As it happens, the monster isn’t Godzilla (nee Gojira). It’s rather an awesome, Lovecraftian bug-like thing, quite wicked and HUGE. (Godzilla himself, when he finally shows up, is about five times the size of the original.) That’s the greatest strength of this otherwise mess of a movie: the gigantic monstery goodness of it all. The filmmakers have embraced the essence of kaiju, the sheer terror of being attacked and, most likely, crushed beneath the tonnage of a really, really big monster. We’re talking the horror of scale here, and this one element, done quite well, is what saves this film.
Unfortunately, our young male lead isn’t much cop at looking up at 500 feet of horrific monstrosity and communicating the brown trousers moment with anything like visceral terror. His reminded me of the similarly blank expression on Naomi Watts’ gormless mug in Peter Jackson’s 2005 King Kong remake. Both these actors should look up the boy and girl from the original Jurassic Park — those kids knew how to sell it! Even a spoonful of quivering jello wasn’t lost on them — they got the “holy shit!” moment and ran with it.

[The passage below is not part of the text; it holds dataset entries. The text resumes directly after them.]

Lemma band_energies_cover_low_rates_witness :
  exists low mid high : R,
    _calculate_frequency_bands_energy impulse 4000 = Ok (low, mid, high)
    /\ low + mid + high = bigsum (length impulse / 2) (dft_magnitude impulse).
Proof.
  apply band_energies_cover_low_rates; [unfold impulse; discriminate | lia].
Defined.

Section ZeroCrossingLaws.

Lemma sign_changes_cons (a b : R) (x : list R) :
  sign_changes (a :: b :: x)
  = ((if Z.eq_dec (sgn a) (sgn b) then 0 else 1) + sign_changes (b :: x))%nat.
Proof. reflexivity. Qed.

Lemma sign_changes_zero (a : R) (x : list R) :
  sign_changes (a :: x) = 0%nat <-> Forall (fun b => sgn b = sgn a) x.
Proof.
  revert a; induction x as [|b x IH]; intros a.
  - split; [constructor | reflexivity].
  - rewrite sign_changes_cons. split.
    + intros H. destruct (Z.eq_dec (sgn a) (sgn b)) as [E|E]; [|lia].
      constructor; [now symmetry|].
      rewrite E. apply IH. lia.
    + intros H. inversion H as [|? ? Hb Hx]; subst.
      destruct (Z.eq_dec (sgn a) (sgn b)) as [E|E]; [|congruence].
      rewrite E in Hx. apply IH in Hx. lia.
Qed.

Lemma sgn_mult (c a : R) : sgn (c * a) = (sgn c * sgn a)%Z.
Proof.
  destruct (Rtotal_order c 0) as [Hc|[Hc|Hc]];
    destruct (Rtotal_order a 0) as [Ha|[Ha|Ha]];
    try (subst; rewrite ?Rmult_0_l, ?Rmult_0_r, sgn_zero; lia).
  - rewrite (sgn_neg c), (sgn_neg a), (sgn_pos (c * a)) by nra. reflexivity.
  - rewrite (sgn_neg c), (sgn_pos a), (sgn_neg (c * a)) by nra. reflexivity.
  - rewrite (sgn_pos c), (sgn_neg a), (sgn_neg (c * a)) by nra. reflexivity.
  - rewrite (sgn_pos c), (sgn_pos a), (sgn_pos (c * a)) by nra. reflexivity.
Qed.

Lemma sgn_nonzero (c : R) : c <> 0 -> sgn c = 1%Z \/ sgn c = (-1)%Z.
Proof.
  intros Hc. destruct (Rtotal_order c 0) as [H|[H|H]]; [right| |left].
  - now apply sgn_neg.
  - contradiction.
  - now apply sgn_pos.
Qed.

Lemma sign_changes_scale (c : R) (x : list R) :
  c <> 0 -> sign_changes (scale c x) = sign_changes x.
Proof.
  intros Hc. induction x as [|a x IH]; [reflexivity|].
  destruct x as [|b x]; [reflexivity|].
  change (scale c (a :: b :: x)) with (c * a :: scale c (b :: x)).
  change (scale c (b :: x)) with (c * b :: scale c x) in *.
  rewrite !sign_changes_cons, IH. f_equal.
  rewrite !sgn_mult.
  destruct (sgn_nonzero c Hc) as [-> | ->];
    destruct (Z.eq_dec (sgn a) (sgn b)),
             (Z.eq_dec _ _); try reflexivity; lia.
Qed.

Lemma zero_crossing_rate_value (x : list R) :
  x <> [] ->
  _calculate_zero_crossing_rate x
  = Some (INR (sign_changes x) / INR (length x)).
Proof.
  intros Hx. unfold _calculate_zero_crossing_rate.
  rewrite zero_crossings_count.
  destruct x; [contradiction | reflexivity].
Qed.

End ZeroCrossingLaws.

(** X21: the zero-crossing rate of [n >= 1] samples lies between 0 and
    [(n - 1) / n], so it is always below 1; for an empty array the
    function returns nan. *)
Theorem zero_crossing_rate_range (audio_data : list R) :
  _calculate_zero_crossing_rate [] = None
  /\ (audio_data <> [] ->
      exists z : R,
        _calculate_zero_crossing_rate audio_data = Some z
        /\ 0 <= z <= (INR (length audio_data) - 1) / INR (length audio_data)
        /\ z < 1).
Proof.
  split; [reflexivity|]. intros Hx.
  rewrite zero_crossing_rate_value by exact Hx.
  eexists. split; [reflexivity|].
  pose proof (sign_changes_bound audio_data) as Hb.
  assert (Hn : (0 < length audio_data)%nat)
    by (destruct audio_data; [contradiction | simpl; lia]).
  assert (HN : 0 < INR (length audio_data)) by (now apply lt_0_INR).
  assert (Hk : INR (sign_changes audio_data) <= INR (length audio_data) - 1).
  { rewrite <- (minus_INR _ 1) by lia. apply le_INR, Hb. }
  assert (H0 : 0 <= INR (sign_changes audio_data)) by apply pos_INR.
  assert (Hinv : 0 < / INR (length audio_data))
    by (now apply Rinv_0_lt_compat).
  unfold Rdiv. repeat split.
  - nra.
  - apply Rmult_le_compat_r; lra.
  - apply Rmult_lt_reg_r with (INR (length audio_data)); [exact HN|].
    rewrite Rmult_assoc, Rinv_l by lra. lra.
Qed.

(** X22: the zero-crossing rate of non-empty samples is 0 exactly when
    all samples have the same three-valued sign. *)
Theorem zero_crossing_rate_zero_iff (audio_data : list R) :
  audio_data <> [] ->
  (_calculate_zero_crossing_rate audio_data = Some 0
   <-> exists sigma : Z, Forall (fun a => sgn a = sigma) audio_data).
Proof.
  intros Hx. rewrite zero_crossing_rate_value by exact Hx.
  destruct audio_data as [|a x]; [contradiction|].
  assert (HN : 0 < INR (length (a :: x))) by (apply lt_0_INR; simpl; lia).
  assert (Hq : INR (sign_changes (a :: x)) / INR (length (a :: x)) = 0
               <-> sign_changes (a :: x) = 0%nat).
  { split; intros H.
    - apply INR_eq. simpl INR at 2.
      apply Rmult_eq_reg_r with (/ INR (length (a :: x)));
        [|apply Rinv_neq_0_compat; lra].
      rewrite Rmult_0_l. exact H.
    - rewrite H. simpl INR at 1. unfold Rdiv. apply Rmult_0_l. }
  split.
  - intros H. injection H as H. apply Hq, sign_changes_zero in H.
    exists (sgn a). constructor; [reflexivity | exact H].
  - intros [sigma H]. f_equal. apply Hq, sign_changes_zero.
    inversion H as [|? ? Ha Hrest]; subst.
    exact Hrest.
Qed.

Lemma zero_crossing_rate_zero_iff_witness :
  _calculate_zero_crossing_rate [1; 2; 3] = Some 0
  <-> exists sigma : Z, Forall (fun a => sgn a = sigma) [1; 2; 3].
Proof.
  apply zero_crossing_rate_zero_iff. discriminate.
Defined.

(** X23: the zero-crossing rate does not change when every sample is
    multiplied by the same non-zero factor, positive or negative. *)
Theorem zero_crossing_rate_scale (c : R) (audio_data : list R) :
  c <> 0 ->
  _calculate_zero_crossing_rate (scale c audio_data)
  = _calculate_zero_crossing_rate audio_data.
Proof.
  intros Hc. destruct audio_data as [|a x]; [reflexivity|].
  rewrite !zero_crossing_rate_value by discriminate.
  rewrite sign_changes_scale by exact Hc.
  now rewrite length_scale.
Qed.

Lemma zero_crossing_rate_scale_witness :
  _calculate_zero_crossing_rate (scale (-2) [1; 0; -1])
  = _calculate_zero_crossing_rate [1; 0; -1].
Proof.
  apply zero_crossing_rate_scale. lra.
Defined.

Section Statistics.

Lemma mean_nonempty (a : list R) : a <> [] -> np.mean a = Some (average a).
Proof. destruct a; [contradiction | reflexivity]. Qed.

Lemma std_nonempty (a : list R) :
  a <> [] ->
  np.std a
  = Some (sqrt (average
                  (map (fun v => (v - average a) * (v - average a)) a))).
Proof.
  intros Ha. unfold np.std. rewrite (mean_nonempty a Ha).
  rewrite mean_nonempty; [reflexivity|].
  destruct a; [contradiction | discriminate].
Qed.

End Statistics.

Section Extraction.

Lemma extract_nonempty (x : list R) (sample_rate : Z) :
  x <> [] -> sample_rate <> 0%Z ->
  extract_voice_features x sample_rate
  = Ok (map Some (feature_values x sample_rate)).
Proof.
  intros Hx Hsr. unfold extract_voice_features.
  rewrite (spectral_centroid_nonempty x sample_rate Hx Hsr).
  rewrite (bands_energy_nonempty x sample_rate Hx Hsr).
  rewrite (zero_crossing_rate_value x Hx), (std_nonempty x Hx).
  rewrite mean_nonempty
    by (destruct x; [contradiction | discriminate]).
  reflexivity.
Qed.

Lemma spectral_centroid_empty (sample_rate : Z) :
  _calculate_spectral_centroid [] sample_rate = Raise ValueError.
Proof. reflexivity. Qed.

Lemma spectral_centroid_zero_rate (x : list R) :
  x <> [] -> _calculate_spectral_centroid x 0 = Raise ZeroDivisionError.
Proof.
  intros Hx. unfold _calculate_spectral_centroid.
  now rewrite (fft_nonempty x Hx).
Qed.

Either the screenwriter or the editor are responsible for a storyline that jumps from convoluted to nonexistent — don’t bother trying to keep up. Just know that, like the original, there are scientists and soldiers and giant monsters, and somehow Godzilla, while causing untold destruction and death, is really on our side. Never mind the atomic bomb our human hero’s team is trying to detonate in the middle of San Francisco to destroy the giant evil insect things. In the light of such operational logic, ol’ Godzilla doesn’t seem so bad after all!
So my advice: lean upon this movie gently, don’t expect too much in the way of acting or storytelling, just get into spirit of the thing and you’ll have a good time. Or conversely, you can follow Anthony Lane’s advice: “Skip Godzilla the movie. Watch the trailer.”